Pues va a resultar que me está gustando y mucho Marrakech. Quizás el motivo resida en que me esperaba una ciudad tan poco civilizada como Delhi, tan sucia y ruidosa, y en cambio me he topado con una urbe en la que todo está muy limpio y hay poca densidad de viandantes. Alberto y yo lo hemos resumido en una palabra: “occidentalizado”.
En Marrakech predominan los tonos salmón, como si de un enorme suplemento de economía de un periódico se tratase. Eso es lo que más llama la atención en un primer momento. Eso y que no hay ningún edificio que supere las 5 plantas (todo tiene que ser más bajo que la torre de la Medina; algo parecido a lo que sucede en Zaragoza con las torres del Pilar). No hay que obviar tampoco las magníficas vistas de la cordillera del Atlas y de sus colosos nevados, que se ven desde que asomas la cabeza fuera del avión.

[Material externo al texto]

(* ===== verification/Posix.v ===== *)
(** * [posixpath] and [pathlib.PurePosixPath]

    The purely lexical path functions the modules call: [isabs], [join],
    [normpath], [commonpath] of two paths, and the way [pathlib] parses and
    prints a path.  [commonpath_spec] reads a [commonpath(p, d) == d] test as
    what it is used for: containment of [p]'s components under [d]'s. *)
From S2P Require Import Prelude.

Definition slash : ascii := "/"%char.

(** [os.path.isabs] *)
Definition isabs (p : string) : bool := startswith p "/".

(** [os.path.join(a, b)] *)
Definition path_join (a b : string) : string :=
  if isabs b then b
  else if bool_decide (a = "") || endswith a "/" then a +:+ b
  else a +:+ "/" +:+ b.

(** [posixpath.splitroot], the root and the rest. *)
Definition splitroot (p : string) : string * string :=
  match p with
  | String a p1 =>
      if decide (a = slash) then
        match p1 with
        | String b p2 =>
            if decide (b = slash) then
              match p2 with
              | String c _ => if decide (c = slash) then ("/", p1) else ("//", p2)
              | "" => ("//", p2)
              end
            else ("/", p1)
        | "" => ("/", p1)
        end
      else ("", p)
  | "" => ("", "")
  end.

Definition real_comp (c : string) : bool := negb (bool_decide (c = "")) && negb (bool_decide (c = ".")).

(** The components of a path that are neither empty nor [.]. *)
Definition path_comps (p : string) : list string := List.filter real_comp (split_char slash p).

(** One step of [normpath]'s loop; the list is kept reversed. *)
Definition norm_step (root : string) (acc : list string) (c : string) : list string :=
  if negb (real_comp c) then acc
  else match acc with
       | [] => if bool_decide (c ≠ "..") || bool_decide (root = "") then [c] else []
       | last :: acc' =>
           if bool_decide (c ≠ "..") || bool_decide (last = "..") then c :: acc else acc'
       end.

Definition norm_comps (root : string) (cs : list string) : list string :=
  rev (fold_left (norm_step root) cs []).

(** [os.path.normpath] *)
Definition normpath (p : string) : string :=
  if decide (p = "") then "."
  else let '(root, rest) := splitroot p in
       let r := root +:+ py_join "/" (norm_comps root (split_char slash rest)) in
       if decide (r = "") then "." else r.

Fixpoint common_prefix (l m : list string) : list string :=
  match l, m with
  | x :: l, y :: m => if decide (x = y) then x :: common_prefix l m else []
  | _, _ => []
  end.

(** [os.path.commonpath((p, q))] *)
Definition commonpath (p q : string) : res string :=
  if bool_decide (isabs p = isabs q) then
    Ok ((if isabs p then "/" else "") +:+ py_join "/" (common_prefix (path_comps p) (path_comps q)))
  else Err (Exn ValueError "Can't mix absolute and relative paths").

(** [str(PurePosixPath(p))] *)
Definition path_str (p : string) : string :=
  let '(root, rest) := splitroot p in
  let r := root +:+ py_join "/" (path_comps rest) in
  if decide (r = "") then "." else r.

(** [str(Path(a) / b)] *)
Definition path_div (a b : string) : string := path_str (path_join a b).

(** A component as [split] leaves it after filtering. *)
Definition comp_ok (c : string) : Prop := real_comp c = true ∧ char_in slash c = false.

Lemma real_comp_true c : real_comp c = true ↔ c ≠ "" ∧ c ≠ ".".
Proof. unfold real_comp. rewrite andb_true_iff, !negb_true_iff, !bool_decide_eq_false. done. Qed.

Lemma split_no_sep sep s : char_in sep s = false → split_char sep s = [s].
Proof.
  induction s as [|c s IH]; [done|]. rewrite char_in_cons. intros [Hc Hs]%orb_false_iff.
  apply bool_decide_eq_false in Hc. cbn. rewrite decide_False by done. by rewrite IH.
Qed.

Lemma split_app sep s t :
  char_in sep s = false → split_char sep (s +:+ String sep t) = s :: split_char sep t.
Proof.
  induction s as [|c s IH].
  - intros _. rewrite str_app_nil_l. cbn. by rewrite decide_True.
  - rewrite char_in_cons. intros [Hc Hs]%orb_false_iff. apply bool_decide_eq_false in Hc.
    rewrite str_app_cons. cbn. rewrite decide_False by done. by rewrite IH.
Qed.

Lemma split_join sep cs :
  cs ≠ [] → Forall (λ c, char_in sep c = false) cs →
  split_char sep (py_join (String sep "") cs) = cs.
Proof.
  intros Hne. induction 1 as [|c cs Hc Hcs IH]; [done|]. destruct cs as [|c' cs].
  - by apply split_no_sep.
  - rewrite py_join_cons by done. rewrite str_app_cons, str_app_nil_l, split_app by done.
    by rewrite IH.
Qed.

Lemma path_comps_ok p : Forall comp_ok (path_comps p).
Proof.
  unfold path_comps. pose proof (split_char_pieces slash p) as H.
  rewrite Forall_forall in H |- *. intros c [Hin Hr]%list_elem_of_In%List.filter_In.
  split; [done|]. by apply H, list_elem_of_In.
Qed.

Lemma filter_real_id cs : Forall comp_ok cs → List.filter real_comp cs = cs.
Proof. induction 1 as [|c cs [Hr _] _ IH]; cbn; [done|]. by rewrite Hr, IH. Qed.

Lemma path_comps_join cs : Forall comp_ok cs → path_comps (py_join "/" cs) = cs.
Proof.
  intros Hcs. destruct cs as [|c cs]; [done|]. unfold path_comps.
  rewrite split_join; [|done|].
  - by apply filter_real_id.
  - eapply Forall_impl; [done|]. by intros ? [].
Qed.

Lemma path_comps_slash p : path_comps (String slash p) = path_comps p.
Proof. unfold path_comps. cbn. by rewrite decide_True. Qed.

Lemma norm_step_ok root acc c :
  Forall comp_ok acc → char_in slash c = false → Forall comp_ok (norm_step root acc c).
Proof.
  intros Ha Hc. unfold norm_step. destruct (real_comp c) eqn:Hr; cbn; [|done].
  assert (comp_ok c) by done.
  destruct Ha as [|l acc Hl Ha]; destruct (_ || _); eauto using Forall_nil_2, Forall_cons_2.
Qed.

Lemma norm_comps_ok root p : Forall comp_ok (norm_comps root (split_char slash p)).
Proof.
  unfold norm_comps. apply Forall_rev. pose proof (split_char_pieces slash p) as H.
  assert (Ha : Forall comp_ok []) by constructor. revert Ha. generalize (@nil string).
  induction H as [|c cs Hc Hcs IH]; intros acc Ha; cbn; [done|].
  apply IH. by apply norm_step_ok.
Qed.

Lemma norm_comps_filter root cs :
  norm_comps root (List.filter real_comp cs) = norm_comps root cs.
Proof.
  unfold norm_comps. f_equal. generalize (@nil string).
  induction cs as [|c cs IH]; intros acc; cbn; [done|].
  destruct (real_comp c) eqn:E; cbn; [done|]. rewrite IH. f_equal.
  unfold norm_step. by rewrite E.
Qed.

(** A last component that is not [..] survives normalisation. *)
Lemma norm_comps_snoc root cs c :
  real_comp c = true → c ≠ ".." → norm_comps root (cs ++ [c]) = norm_comps root cs ++ [c].
Proof.
  intros Hr Hc. unfold norm_comps. rewrite fold_left_app. cbn. unfold norm_step at 1.
  rewrite Hr. cbn. rewrite bool_decide_true by done. cbn.
  by destruct (fold_left _ cs []).
Qed.

Lemma common_prefix_l l m : common_prefix l m = m ↔ m `prefix_of` l.
Proof.
  revert m. induction l as [|x l IH]; intros [|y m]; cbn.
  - split; [by exists []|done].
  - split; [done|]. by intros ?%prefix_nil_inv.
  - split; [intros _; apply prefix_nil|done].
  - split.
    + case_decide as E; [|done]. intros [= H]. subst. apply prefix_cons. by apply IH.
    + intros H. assert (y = x) as -> by by eapply prefix_cons_inv_1.
      rewrite decide_True by done. f_equal. apply IH. by eapply prefix_cons_inv_2.
Qed.

Lemma join_comps_inj l m :
  Forall comp_ok l → Forall comp_ok m → py_join "/" l = py_join "/" m → l = m.
Proof.
  intros Hl Hm H. rewrite <- (path_comps_join l Hl), H. by apply path_comps_join.
Qed.

Lemma common_prefix_ok l m : Forall comp_ok l → Forall comp_ok (common_prefix l m).
Proof.
  intros Hl. revert m. induction Hl as [|x l Hx Hl IH]; intros [|y m]; cbn;
    try apply Forall_nil_2.
  case_decide; [by apply Forall_cons_2|apply Forall_nil_2].
Qed.

(** An absolute path with one leading slash and clean components. *)
Definition plain_abs (p : string) (cs : list string) : Prop :=
  p = "/" +:+ py_join "/" cs ∧ Forall comp_ok cs.

Lemma plain_abs_comps p cs : plain_abs p cs → path_comps p = cs ∧ isabs p = true.
Proof.
  intros [-> Hcs]. rewrite str_app_cons, str_app_nil_l. split.
  - exact (eq_trans (path_comps_slash _) (path_comps_join cs Hcs)).
  - by destruct (py_join "/" cs).
Qed.

Lemma commonpath_spec p d ds :
  isabs p = true → plain_abs d ds →
  commonpath p d = Ok d ↔ ds `prefix_of` path_comps p.
Proof.
  intros Hp Hd. destruct (plain_abs_comps d ds Hd) as [Hc Ha]. destruct Hd as [-> Hds].
  unfold commonpath. rewrite Hp, Ha, bool_decide_true, Hc by done.
  rewrite <- common_prefix_l. split.
  - rewrite !str_app_cons, !str_app_nil_l. intros [= H%join_comps_inj]; [done| |done].
    apply common_prefix_ok, path_comps_ok.
  - by intros ->.
Qed.

(** ** Joining a component to an absolute path *)

Lemma split_char_app sep s t :
  split_char sep (s +:+ String sep t) = split_char sep s ++ split_char sep t.
Proof.
  induction s as [|c s IH]; [rewrite str_app_nil_l; cbn; by rewrite decide_True|].
  rewrite str_app_cons. cbn [split_char]. rewrite IH.
  pose proof (split_char_nonempty sep s). case_decide; [done|].
  by destruct (split_char sep s).
Qed.

Lemma path_comps_app a b : path_comps (a +:+ String slash b) = path_comps a ++ path_comps b.
Proof. unfold path_comps. by rewrite split_char_app, List.filter_app. Qed.

Lemma str_rev_app_spec s acc : str_rev_app s acc = str_rev s +:+ acc.
Proof.
  unfold str_rev. revert acc. induction s as [|c s IH]; intros acc; [done|].
  cbn [str_rev_app]. rewrite IH, (IH (String c "")), str_app_assoc. done.
Qed.

Lemma str_rev_cons c s : str_rev (String c s) = str_rev s +:+ String c "".
Proof. unfold str_rev at 1. cbn [str_rev_app]. apply str_rev_app_spec. Qed.

Lemma str_rev_snoc s c : str_rev (s +:+ String c "") = String c (str_rev s).
Proof.
  induction s as [|d s IH]; [done|]. by rewrite str_app_cons, !str_rev_cons, IH, str_app_cons.
Qed.

Lemma str_rev_involutive s : str_rev (str_rev s) = s.
Proof. induction s as [|c s IH]; [done|]. by rewrite str_rev_cons, str_rev_snoc, IH. Qed.

Lemma endswith_slash p : endswith p "/" = true → ∃ q, p = q +:+ String slash "".
Proof.
  unfold endswith. pose proof (str_rev_involutive p) as Hi. destruct (str_rev p) as [|c t]; [done|].
  cbn. case_match; [|done]. subst c. intros _. exists (str_rev t).
  by rewrite <- Hi, str_rev_cons.
Qed.

Lemma path_comps_join_path a b :
  isabs b = false → path_comps (path_join a b) = path_comps a ++ path_comps b.
Proof.
  intros Hb. unfold path_join. rewrite Hb. destruct (bool_decide (a = "")) eqn:Ea; cbn [orb].
  - bool_inv. subst. done.
  - destruct (endswith a "/") eqn:Ee; [|apply path_comps_app].
    apply endswith_slash in Ee as [q ->].
    rewrite str_app_assoc, str_app_cons, str_app_nil_l, !path_comps_app.
    change (path_comps "") with (@nil string). by rewrite app_nil_r.
Qed.

Lemma isabs_cons d x y : isabs (String d x) = isabs (String d y).
Proof. unfold isabs, startswith. cbn. case_match; [by destruct x, y|done]. Qed.

Lemma comp_relative c : comp_ok c → isabs c = false.
Proof.
  intros [_ Hs]. destruct c as [|d c]; [done|]. rewrite char_in_cons in Hs.
  apply orb_false_iff in Hs as [Hd _]. apply bool_decide_eq_false in Hd.
  unfold isabs, startswith. cbn. case_match; [by subst d|done].
Qed.

Lemma comps_relative cs : Forall comp_ok cs → isabs (py_join "/" cs) = false.
Proof.
  destruct 1 as [|c cs Hc Hcs]; [done|]. apply comp_relative in Hc as Hr. destruct cs as [|c' cs]; [done|].
  rewrite py_join_cons by done. destruct c as [|d c]; [by destruct Hc as [? _]|]. by rewrite str_app_cons, (isabs_cons d _ c).
Qed.

(** One leading slash exactly. *)
Lemma splitroot_single p : isabs p = false → splitroot (String slash p) = ("/", p).
Proof.
  intros Hp. unfold splitroot. rewrite decide_True by done. destruct p as [|d p]; [done|].
  destruct (decide (d = slash)) as [->|Hd]; [by destruct p|].
  done.
Qed.

Lemma path_join_comp a b : isabs a = false → isabs b = false → b ≠ "" →
  ∃ x, path_join (String slash a) b = String slash x ∧ isabs x = false.
Proof.
  intros Ha Hb Hn. unfold path_join. rewrite Hb. rewrite bool_decide_eq_false_2 by done. cbn [orb].
  destruct a as [|d a].
  - cbn. eauto.
  - destruct (endswith _ _); rewrite !str_app_cons; eexists; (split; [reflexivity|]);
      by rewrite (isabs_cons d _ a).
Qed.

(** [Path(p) / b] appends the components of a relative path. *)
Lemma path_div_rel p cs b :
  plain_abs p cs → isabs b = false → b ≠ "" → plain_abs (path_div p b) (cs ++ path_comps b).
Proof.
  intros [-> Hcs] Hr Hne. assert (Forall comp_ok (cs ++ path_comps b)) as Hall by (by apply Forall_app_2; [|apply path_comps_ok]).
  rewrite str_app_cons, str_app_nil_l. unfold path_div, path_str.
  destruct (path_join_comp (py_join "/" cs) b (comps_relative cs Hcs) Hr Hne) as (x & Hx & Hxr).
  pose proof (path_comps_join_path (String slash (py_join "/" cs)) b Hr) as Hj.
  unfold slash in *. rewrite Hx, splitroot_single by done.
  rewrite Hx, !path_comps_slash, (path_comps_join cs Hcs) in Hj.
  rewrite Hj, str_app_cons, str_app_nil_l. rewrite decide_False by done.
  split; [done|exact Hall].
Qed.

Lemma path_div_comp p cs c : plain_abs p cs → comp_ok c → plain_abs (path_div p c) (cs ++ [c]).
Proof.
  intros Hp Hc. assert (path_comps c = [c]) as <- by (exact (path_comps_join [c] (Forall_cons_2 _ _ _ Hc (Forall_nil_2 _)))).
  apply path_div_rel; [done|by apply comp_relative|]. by intros ->; destruct Hc as [? _].
Qed.

(** Nothing to normalise without [..]. *)
Lemma norm_comps_id cs : Forall comp_ok cs → ".." ∉ cs → norm_comps "/" cs = cs.
Proof.
  induction cs as [|c cs IH] using rev_ind; [done|]. intros [Hcs Hc]%Forall_app Hin.
  apply Forall_cons in Hc as [[Hc _] _]. rewrite norm_comps_snoc; [|done|set_solver].
  rewrite IH; [done..|set_solver].
Qed.

(** [normpath] on plain absolute paths. *)
Lemma normpath_plain p cs : plain_abs p cs → plain_abs (normpath p) (norm_comps "/" cs).
Proof.
  intros [-> Hcs]. rewrite str_app_cons, str_app_nil_l. unfold normpath.
  rewrite decide_False by done. rewrite splitroot_single by by apply comps_relative.
  assert (norm_comps "/" (split_char slash (py_join "/" cs)) = norm_comps "/" cs) as ->.
  { rewrite <- norm_comps_filter. f_equal. exact (path_comps_join cs Hcs). }
  rewrite str_app_cons, str_app_nil_l. rewrite decide_False by done. split; [done|].
  rewrite <- (path_comps_join cs Hcs). unfold path_comps. rewrite norm_comps_filter. apply norm_comps_ok.
Qed.

Lemma plain_abs_inj p cs ds : plain_abs p cs → plain_abs p ds → cs = ds.
Proof. intros H1%plain_abs_comps H2%plain_abs_comps. destruct H1, H2. congruence. Qed.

Después de instalarnos en el hotel, hemos dado un largo paseo hasta la Medina, que nos ha recibido al ritmo impuesto por el canto del muecín. Y tras comer algo de carne a la brasa (hay que coger fuerzas) nos hemos adentrado en los puestos de la plaza principal. Allí hemos podido ver serpientes, aves de cetrería, monos, tatuadores de henna y muchos puestos de zumos tropicales, especias y hasta puestos para comprar trufa negra. Finalmente nos hemos adentrado en el bazar y sus laberínticos pasajes en los que no han tardado mucho en timarnos, vendiéndonos un foulard de touareg que tinta todo lo que toca y una pulsera de cuero a precio de oro.
Ahora escribo desde el hotel, antes de regresar de nuevo a la plaza, que es todo un espectáculo bajo el manto de estrellas según me han comentado.